----- Data

(* ===== verification/ChannelConfigTheorems.v ===== *)
(** * Channel source configurations are stable

    Normalization is idempotent, so that what is stored is read back as it is,
    and the JSON of a configuration is read back as that configuration. *)

From S2P Require Import Prelude Json Bytes OperationSpec SourceModes NodeRequests.
From S2P Require Import CatalogModel InstructionTarget LocalState EntityIds TextLemmas ChannelConfig.

(** ** What the [url] crate promises

    A parsed URL, also without its port, prints as a text of printable ASCII that
    parses to it again; an http URL with a host prints its scheme, [://] and a
    rest that starts with the host. *)
Class UrlLaws `{UrlCrate} : Prop := {
  url_reparse s u : url_parse s = Some u → url_parse (url_to_string u) = Some u;
  url_without_port_spec s u u' :
    url_parse s = Some u → url_without_port u = Some u' →
    url_parse (url_to_string u') = Some u' ∧ url_port u' = None
    ∧ url_cannot_be_a_base u' = url_cannot_be_a_base u ∧ url_scheme u' = url_scheme u ∧ url_host u' = url_host u
    ∧ url_username u' = url_username u ∧ url_password u' = url_password u
    ∧ url_query u' = url_query u ∧ url_fragment u' = url_fragment u;
  url_text s u :
    url_parse s = Some u → url_scheme u ∈ ["http"; "https"] → is_Some (url_host u) →
    all_plain (url_to_string u)
    ∧ ∃ rest, url_to_string u = url_scheme u +:+ "://" +:+ rest ∧ starts_with "/" rest = false;
}.

(** ** Text *)
Lemma normalize_hex_width_fixed value width label text :
  normalize_hex_width value width label = Ok text → normalize_hex_width text width label = Ok text.
Proof.
  unfold normalize_hex_width. destruct (Z.eqb_spec (str_len (trim value)) width) as [Hl|]; [|done].
  destruct (all_hexdigits (trim value)) eqn:Hd; [|done]. simpl. intros [= <-].
  pose proof (lower_hexdigits _ Hd) as Hd'. rewrite (trim_hex _ Hd'), length_lower, Hl, Z.eqb_refl, Hd'. simpl.
  by rewrite lower_idemp.
Qed.

Lemma normalize_hex_identity_fixed value label text :
  normalize_hex_identity value label = Ok text → normalize_hex_identity text label = Ok text.
Proof.
  unfold normalize_hex_identity. cbv zeta. set (stripped := default (trim value) _).
  destruct (Z.eqb_spec (str_len stripped) 64) as [Hl|]; [|done].
  destruct (all_hexdigits stripped) eqn:Hd; [|done]. cbn [negb orb]. intros [= <-].
  pose proof (lower_hexdigits _ Hd) as Hd'. rewrite (trim_hex _ Hd'), (hex_no_prefix _ Hd'). cbn [default].
  unfold default, from_option, id. rewrite length_lower, Hl, Z.eqb_refl, Hd'. simpl. by rewrite lower_idemp.
Qed.

Lemma normalize_sha256_fixed value text :
  normalize_sha256_fingerprint value = Ok text → normalize_sha256_fingerprint text = Ok text.
Proof.
  unfold normalize_sha256_fingerprint. destruct (strip_prefix "sha256:" (trim value)) as [hex|]; [|done].
  intros (digits & Hn & [= <-])%bind_Ok. pose proof (normalize_hex_width_fixed _ _ _ _ Hn) as Hf.
  assert (Hd : all_hexdigits digits = true).
  { unfold normalize_hex_width in Hn. destruct (all_hexdigits (trim hex)) eqn:Hd; [|by rewrite orb_true_r in Hn].
    destruct (negb _ || _); [done|]. injection Hn as <-. by apply lower_hexdigits. }
  assert (Hp : all_plain ("sha256:" +:+ digits)).
  { apply plain_append; [by repeat constructor|]. eapply forallb_plain; [apply hexdigit_plain|done]. }
  by rewrite (trim_plain _ Hp), strip_prefix_app, Hf.
Qed.

Lemma normalize_network_scope_fixed scope scope' :
  normalize_network_scope scope = Ok scope' → normalize_network_scope scope' = Ok scope'.
Proof.
  destruct scope as [genesis|time slot block parent]; simpl.
  - intros (g & Hg & [= <-])%bind_Ok. simpl. by rewrite (normalize_hex_identity_fixed _ _ _ Hg).
  - destruct (is_empty (trim time) || has_control (trim time)) eqn:Ht; [done|].
    intros (b & Hb & (p & Hp & [= <-])%bind_Ok)%bind_Ok. simpl.
    rewrite trim_idemp, Ht, (normalize_hex_identity_fixed _ _ _ Hb). simpl.
    by rewrite (normalize_hex_identity_fixed _ _ _ Hp).
Qed.

Lemma normalize_label_fixed label label' : normalize_label label = Ok label' → normalize_label label' = Ok label'.
Proof.
  destruct label as [label|]; simpl; [|by intros [= <-]].
  destruct (is_empty (trim label)) eqn:He; [by intros [= <-]|].
  destruct (has_control (trim label)) eqn:Hc; [done|]. intros [= <-]. simpl. by rewrite trim_idemp, He, Hc.
Qed.

Lemma validate_source_id_same value id : validate_source_id value = Ok id → id = value.
Proof.
  unfold validate_source_id. destruct (strip_prefix _ value); [|done]. destruct (_ || _); [done|]. by intros [= <-].
Qed.

Lemma plain_no_control s : all_plain s → has_control s = false.
Proof.
  unfold all_plain, has_control, as_bytes. induction 1 as [|a l Ha _ IH]; [done|]. simpl.
  unfold plain in Ha. apply in_range_spec in Ha. rewrite IH, orb_false_r.
  destruct (map _ l) as [|y bs]; unfold in_range in *; repeat match goal with |- context [?a <=? ?b] => destruct (Z.leb_spec a b) end;
    repeat match goal with |- context [?a =? ?b] => destruct (Z.eqb_spec a b) end; simpl; try done; lia.
Qed.

(** ** Targets *)
Section targets.
Context `{UrlLaws}.
#[local] Set Default Proof Using "Type*".

Lemma normalized_rpc_endpoint_parts value insecure text :
  normalized_rpc_endpoint value insecure = Ok text →
  ∃ u, url_parse text = Some u ∧ check_endpoint u = Ok () ∧ url_port u ≠ default_port (url_scheme u)
       ∧ text = url_to_string u ∧ ∃ s, url_parse s = Some u.
Proof.
  unfold normalized_rpc_endpoint. destruct (has_control value); [done|]. cbv zeta.
  destruct (is_empty (trim value)); [done|].
  intros ([before rest] & _ & He)%bind_Ok. destruct (starts_with "/" rest); [done|].
  apply bind_Ok in He as (u & Hu%ok_or_Ok & ([] & Hc & (u' & Hp & He)%bind_Ok)%bind_Ok).
  destruct (_ && _ && _); [done|]. injection He as <-. exists u'.
  case_bool_decide as Hport.
  2:{ injection Hp as ->. split_and!; [by eapply url_reparse|done..|by eauto]. }
  apply ok_or_Ok in Hp. destruct (url_without_port_spec _ _ _ Hu Hp) as (Hr & Hnone & Hbase & Hs & Hh & Hus & Hpw & Hq & Hf).
  split_and!; [done| | |done|by eauto].
  - unfold check_endpoint. rewrite Hbase, Hs, Hh, Hus, Hpw, Hq, Hf. exact Hc.
  - rewrite Hnone. unfold check_endpoint in Hc. unfold default_port. rewrite Hs.
    destruct (url_cannot_be_a_base u); [done|]. case_bool_decide as Hin; [|done].
    apply elem_of_cons in Hin as [->|Hin%list_elem_of_singleton]; [done|]. by rewrite Hin.
Qed.

Lemma check_endpoint_facts u :
  check_endpoint u = Ok () → url_scheme u ∈ ["http"; "https"] ∧ is_Some (url_host u).
Proof.
  unfold check_endpoint. destruct (url_cannot_be_a_base u); [done|]. case_bool_decide; [|done]. simpl.
  by case_bool_decide.
Qed.

Lemma normalized_rpc_endpoint_fixed value insecure text :
  normalized_rpc_endpoint value insecure = Ok text → normalized_rpc_endpoint text true = Ok text.
Proof.
  intros (u & Hu & Hc & Hport & -> & s & Hs)%normalized_rpc_endpoint_parts.
  destruct (check_endpoint_facts u Hc) as [Hscheme Hhost].
  destruct (url_text _ _ Hs Hscheme Hhost) as (Hplain & rest & Htext & Hrest).
  assert (Hsplit : split_once "://" (url_to_string u) = Some (url_scheme u, rest)).
  { rewrite Htext. apply elem_of_cons in Hscheme as [->|Hin%list_elem_of_singleton]; [done|]. by rewrite Hin. }
  assert (Hne : is_empty (url_to_string u) = false).
  { rewrite Htext. apply elem_of_cons in Hscheme as [->|Hin%list_elem_of_singleton]; [done|]. by rewrite Hin. }
  unfold normalized_rpc_endpoint. rewrite (plain_no_control _ Hplain), (trim_plain _ Hplain). cbv zeta.
  rewrite Hne, Hsplit. cbn [ok_or mbind]. rewrite !Ok_bind, Hrest, Hu. cbn [ok_or]. rewrite Ok_bind, Hc, Ok_bind.
  rewrite bool_decide_false by done. by rewrite Ok_bind, !andb_false_r.
Qed.

Lemma target_normalized_fixed target role insecure target' :
  target_normalized target role insecure = Ok target' → target_normalized target' role true = Ok target'.
Proof.
  destruct target as [endpoint|module_id]; simpl.
  - intros (e & He & [= <-])%bind_Ok. simpl. by rewrite (normalized_rpc_endpoint_fixed _ _ _ He).
  - intros (m & Hm & [= <-])%bind_Ok. simpl. unfold normalized_module_id in *. destruct (has_control module_id); [done|].
    destruct (String.eqb_spec (trim module_id) (module_id_for_role role)) as [He|]; [|done]. injection Hm as <-.
    rewrite He. by destruct role.
Qed.
End targets.

(** ** Configurations *)
Lemma insert_source_ids_spec ids seen seen' :
  insert_source_ids ids seen = Ok seen' →
  NoDup ids ∧ (∀ id, id ∈ ids → id ∉ seen) ∧ (∀ id, id ∈ seen' ↔ id ∈ ids ∨ id ∈ seen).
Proof.
  revert seen. induction ids as [|id ids IH]; intros seen; simpl.
  { intros [= <-]. split_and!; [constructor|by intros id ?%elem_of_nil|set_solver]. }
  case_bool_decide as Hin; [done|]. intros (Hnd & Hdis & Hiff)%IH. split_and!.
  - constructor; [|done]. intros Hid. apply (Hdis id Hid). by left.
  - intros id' [->|Hid]%elem_of_cons; [done|]. intros Hs. apply (Hdis id' Hid). by right.
  - intros id'. rewrite Hiff, !elem_of_cons. naive_solver.
Qed.

Lemma insert_source_ids_enough ids seen :
  NoDup ids → (∀ id, id ∈ ids → id ∉ seen) → insert_source_ids ids seen = Ok (rev ids ++ seen).
Proof.
  revert seen. induction ids as [|id ids IH]; intros seen Hnd Hdis; simpl; [done|].
  inversion Hnd; subst. rewrite bool_decide_false by (apply Hdis; by left).
  rewrite <- (assoc_L (++)). apply IH; [done|]. intros id' Hid [->|Hs]%elem_of_cons; [done|].
  apply (Hdis id'); [by right|done].
Qed.

Section configs.
Context `{UrlLaws} `{HexCrate} `{Sha2Crate}.
#[local] Set Default Proof Using "Type*".

Lemma normalized_evidence_fixed evidence scope evidence' :
  normalized_finalized_l1_evidence evidence scope = Ok evidence' →
  normalized_finalized_l1_evidence evidence' scope = Ok evidence'.
Proof.
  unfold normalized_finalized_l1_evidence. intros (sc & Hsc & He)%bind_Ok.
  case_bool_decide as Heq; [subst sc|done]. simpl in He.
  apply bind_Ok in He as (src & Hsrc & (blk & Hblk & (tx & Htx & (hd & Hhd & (sg & Hsg & [= <-])%bind_Ok)%bind_Ok)%bind_Ok)%bind_Ok).
  cbn. rewrite (normalize_network_scope_fixed _ _ Hsc). simpl. rewrite bool_decide_true by done. simpl.
  rewrite (normalize_sha256_fixed _ _ Hsrc). cbn.
  rewrite (normalize_hex_identity_fixed _ _ _ Hblk). cbn. rewrite (normalize_hex_identity_fixed _ _ _ Htx). cbn.
  rewrite (normalize_hex_identity_fixed _ _ _ Hhd). cbn. by rewrite (normalize_hex_width_fixed _ _ _ _ Hsg).
Qed.

(** An attestation names its owner and the target it was made for. *)
Definition attestation_for (channel_id : string) (target : ChannelSourceTarget)
    (attestation : PersistedSequencerAttestation) : Prop :=
  match attestation with
  | AttestationPending => True
  | PersistedAttested ch fp _ | PersistedEvidenceMatched ch fp _ _ => ch = channel_id ∧ fp = fingerprint target
  end.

----------

Quote, word for word, every line from the top of the entries through the line that holds "From S2P Require Import Prelude".

Response area
(* ===== verification/ChannelConfigTheorems.v ===== *)
(** * Channel source configurations are stable

    Normalization is idempotent, so that what is stored is read back as it is,
    and the JSON of a configuration is read back as that configuration. *)

From S2P Require Import Prelude Json Bytes OperationSpec SourceModes NodeRequests.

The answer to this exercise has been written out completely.